EXERCISE DATA:
(* ===== verification/IrEval.v ===== *)
(** * A reference meaning of scalar programs

    What the integer and boolean part of the lowered language means, over the
    values integers stand for and not over instructions: an operation computes on
    the operands' values, and one whose answer its spelling does not hold is a
    fault.  The compiler is measured against it in [CompileSound].

    Outside the fragment, and where a program has no meaning (a local that was
    never bound, operands of the wrong kind, fuel that is not enough), the
    evaluator is [Stuck] and nothing is claimed. *)

From stdpp Require Import gmap.
From S2P Require Import Prelude.
From S2P Require Import IntWidth.
From S2P Require Import Types.
From S2P Require Import Ir.

(** An integer is the word that carries it. *)
Inductive Scalar := SInt (word : Z) | SBool (b : bool).

Inductive Answer (A : Type) := Gives (a : A) | Faults | Stuck.
Arguments Gives {A} a.
Arguments Faults {A}.
Arguments Stuck {A}.

#[export] Instance answer_bind : MBind Answer := fun _ _ f a =>
  match a with Gives a => f a | Faults => Faults | Stuck => Stuck end.
#[export] Instance answer_ret : MRet Answer := fun _ => Gives.

Definition want_int (v : Scalar) : Answer Z := match v with SInt w => Gives w | SBool _ => Stuck end.
Definition want_bool (v : Scalar) : Answer bool := match v with SBool b => Gives b | SInt _ => Stuck end.

(** ** Operators *)

(** The word of a value, if the spelling holds it. *)
Definition exactly (s : IntSpelling) (v : Z) : Answer Scalar :=
  if holds (width s) v then Gives (SInt (word_of (width s) v)) else Faults.

(** A word modulo the spelling's width, read as the spelling reads it. *)
Definition wrapped (s : IntSpelling) (v : Z) : Answer Scalar := Gives (SInt (wrap (width s) (swrap 64 v))).

Definition divided_by (b : Z) (a : Answer Scalar) : Answer Scalar := if b =? 0 then Faults else a.

Definition shifted (s : IntSpelling) (count : Z) (a : Answer Scalar) : Answer Scalar :=
  if (0 <=? count) && (count <? spelling_bits s) then a else Faults.

Definition int_op (op : IrBinOp) (s : IntSpelling) (a b : Z) : Answer Scalar :=
  let va := value_of (width s) a in
  let vb := value_of (width s) b in
  match op with
  | AddInt => exactly s (va + vb)
  | SubInt => exactly s (va - vb)
  | MulInt => exactly s (va * vb)
  | WrappingAddInt => wrapped s (va + vb)
  | WrappingSubInt => wrapped s (va - vb)
  | WrappingMulInt => wrapped s (va * vb)
  | DivInt => if is_signed (width s) then divided_by vb (exactly s (Z.quot va vb)) else Stuck
  | RemInt => if is_signed (width s) then divided_by vb (Gives (SInt (Z.rem va vb))) else Stuck
  | DivUInt => divided_by b (Gives (SInt (swrap 64 (uwrap 64 a / uwrap 64 b))))
  | RemUInt => divided_by b (Gives (SInt (swrap 64 (uwrap 64 a mod uwrap 64 b))))
  | BitAnd => Gives (SInt (Z.land a b))
  | BitOr => Gives (SInt (Z.lor a b))
  | BitXor => Gives (SInt (Z.lxor a b))
  | Shl => shifted s b (wrapped s (a * 2 ^ b))
  | ShrInt => shifted s b (Gives (SInt (a / 2 ^ b)))
  | ShrUInt => shifted s b (Gives (SInt (swrap 64 (uwrap 64 a / 2 ^ b))))
  | EqInt => Gives (SBool (a =? b))
  | NeInt => Gives (SBool (negb (a =? b)))
  | LtInt => Gives (SBool (a <? b))
  | LeInt => Gives (SBool (a <=? b))
  | GtInt => Gives (SBool (b <? a))
  | GeInt => Gives (SBool (b <=? a))
  | LtUInt => Gives (SBool (uwrap 64 a <? uwrap 64 b))
  | LeUInt => Gives (SBool (uwrap 64 a <=? uwrap 64 b))
  | GtUInt => Gives (SBool (uwrap 64 b <? uwrap 64 a))
  | GeUInt => Gives (SBool (uwrap 64 b <=? uwrap 64 a))
  | _ => Stuck
  end.

Definition bool_op (op : IrBinOp) (a b : bool) : Answer Scalar :=
  match op with
  | EqBool => Gives (SBool (eqb a b))
  | NeBool => Gives (SBool (negb (eqb a b)))
  | _ => Stuck
  end.

Definition binary_op (op : IrBinOp) (ty : Ty) (a b : Scalar) : Answer Scalar :=
  match ty, a, b with
  | T_Int s, SInt a, SInt b => int_op op s a b
  | T_Bool, SBool a, SBool b => bool_op op a b
  | _, _, _ => Stuck
  end.

(** Negation of an unsigned word is left out: the compiler checks it as if it
    were signed. *)
Definition unary_op (op : IrUnOp) (ty : Ty) (a : Scalar) : Answer Scalar :=
  match op, ty, a with
  | NegInt, T_Int s, SInt a =>
    match s with Spell_U64 => Stuck | _ => exactly s (- a) end
  | BitNot, _, SInt a => Gives (SInt (Z.lnot a))
  | Not, _, SBool a => Gives (SBool (negb a))
  | _, _, _ => Stuck
  end.

(** A conversion of a word its own spelling holds. *)
Definition convert_op (from to : IntSpelling) (a : Z) : Answer Scalar :=
  let v := value_of (width from) a in
  if holds Plain a && holds (width from) v then exactly to v else Stuck.

(** ** Expressions and statements *)

Abbreviation Env := (gmap Z Scalar) (only parsing).

Section Eval.
Context (p : IrProgram) (f : IrFunction).

Fixpoint eval (fuel : nat) (rho : Env) (id : IrExprId) : Answer Scalar :=
  match fuel with
  | O => Stuck
  | S fuel =>
    match exprs p !! id with
    | Some (E_Int value) => Gives (SInt value)
    | Some (E_Bool value) => Gives (SBool value)
    | Some (E_Local slot) => match rho !! slot with Some v => Gives v | None => Stuck end
    | Some (E_Unary op operand ty) => a ← eval fuel rho operand; unary_op op ty a
    | Some (E_Binary And lhs rhs _) =>
      a ← eval fuel rho lhs; a ← want_bool a;
      if a : bool then b ← eval fuel rho rhs; b ← want_bool b; mret (SBool b) else mret (SBool false)
    | Some (E_Binary Or lhs rhs _) =>
      a ← eval fuel rho lhs; a ← want_bool a;
      if a : bool then mret (SBool true) else b ← eval fuel rho rhs; b ← want_bool b; mret (SBool b)
    | Some (E_Binary op lhs rhs ty) => a ← eval fuel rho lhs; b ← eval fuel rho rhs; binary_op op ty a b
    | Some (E_Select cond [] then_value [] [] otherwise [] _) =>
      c ← eval fuel rho cond; c ← want_bool c;
      if c : bool then eval fuel rho then_value else eval fuel rho otherwise
    | Some (E_Convert operand IntToInt (T_Int to)) =>
      match expr_type p f operand with
      | Some (T_Int from) => a ← eval fuel rho operand; a ← want_int a; convert_op from to a
      | _ => Stuck
      end
    | _ => Stuck
    end
  end.

Inductive Flow := Next | Broke | Continued | Returned (v : option Scalar).

Definition is_scalar_local (slot : Z) : bool :=
  match locals f !! Z.to_nat slot with Some (T_Int _) | Some T_Bool => 0 <=? slot | _ => false end.

(** A statement list, over the meaning of one statement. *)
Fixpoint exec_list (exec : Env -> IrStmt -> Answer (Env * Flow)) (rho : Env) (ss : list IrStmt) : Answer (Env * Flow) :=
  match ss with
  | [] => Gives (rho, Next)
  | s :: ss =>
    r ← exec rho s;
    match r with (rho, Next) => exec_list exec rho ss | r => Gives r end
  end.

Definition bind_local (fuel : nat) (rho : Env) (slot : Z) (e : IrExprId) : Answer (Env * Flow) :=
  if is_scalar_local slot then v ← eval fuel rho e; Gives (<[slot := v]> rho, Next) else Stuck.

Fixpoint exec (fuel : nat) (rho : Env) (s : IrStmt) : Answer (Env * Flow) :=
  match fuel with
  | O => Stuck
  | S fuel =>
    match s with
    | S_Let slot e => bind_local fuel rho slot e
    | S_Assign {| pl_local := slot; pl_path := [] |} e => bind_local fuel rho slot e
    | S_Eval e => _ ← eval fuel rho e; Gives (rho, Next)
    | S_Return (Some e) => v ← eval fuel rho e; Gives (rho, Returned (Some v))
    | S_Return None => Gives (rho, Returned None)
    | S_If cond then_body else_body =>
      c ← eval fuel rho cond; c ← want_bool c;
      if c : bool then exec_list (exec fuel) rho then_body else exec_list (exec fuel) rho else_body
    | S_While cond body =>
      c ← eval fuel rho cond; c ← want_bool c;
      if c : bool then
        r ← exec_list (exec fuel) rho body;
        match r with
        | (rho, Next) | (rho, Continued) => exec fuel rho s
        | (rho, Broke) => Gives (rho, Next)
        | r => Gives r
        end
      else Gives (rho, Next)
    | S_Break => Gives (rho, Broke)
    | S_Continue => Gives (rho, Continued)
    | _ => Stuck
    end
  end.

(** The parameters are the first slots. *)
Definition bound (args : list Scalar) : Env :=
  list_to_map (zip (Z.of_nat <$> seq 0 (length args)) args).

(** A call, and its answer if it has one. *)
Definition call (fuel : nat) (args : list Scalar) : Answer (option Scalar) :=
  r ← exec_list (exec fuel) (bound args) (body f);
  match r.2 with Returned v => Gives v | Next => Gives None | Broke | Continued => Stuck end.
End Eval.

WORK TO COMPLETE: Repeat exactly the lines of the material above, taking the first line, the line with "(** The word", and every line between them.

SOLUTION TO THIS TASK:
(* ===== verification/IrEval.v ===== *)
(** * A reference meaning of scalar programs

    What the integer and boolean part of the lowered language means, over the
    values integers stand for and not over instructions: an operation computes on
    the operands' values, and one whose answer its spelling does not hold is a
    fault.  The compiler is measured against it in [CompileSound].

    Outside the fragment, and where a program has no meaning (a local that was
    never bound, operands of the wrong kind, fuel that is not enough), the
    evaluator is [Stuck] and nothing is claimed. *)

From stdpp Require Import gmap.
From S2P Require Import Prelude.
From S2P Require Import IntWidth.
From S2P Require Import Types.
From S2P Require Import Ir.

(** An integer is the word that carries it. *)
Inductive Scalar := SInt (word : Z) | SBool (b : bool).

Inductive Answer (A : Type) := Gives (a : A) | Faults | Stuck.
Arguments Gives {A} a.
Arguments Faults {A}.
Arguments Stuck {A}.

#[export] Instance answer_bind : MBind Answer := fun _ _ f a =>
  match a with Gives a => f a | Faults => Faults | Stuck => Stuck end.
#[export] Instance answer_ret : MRet Answer := fun _ => Gives.

Definition want_int (v : Scalar) : Answer Z := match v with SInt w => Gives w | SBool _ => Stuck end.
Definition want_bool (v : Scalar) : Answer bool := match v with SBool b => Gives b | SInt _ => Stuck end.

(** ** Operators *)

(** The word of a value, if the spelling holds it. *)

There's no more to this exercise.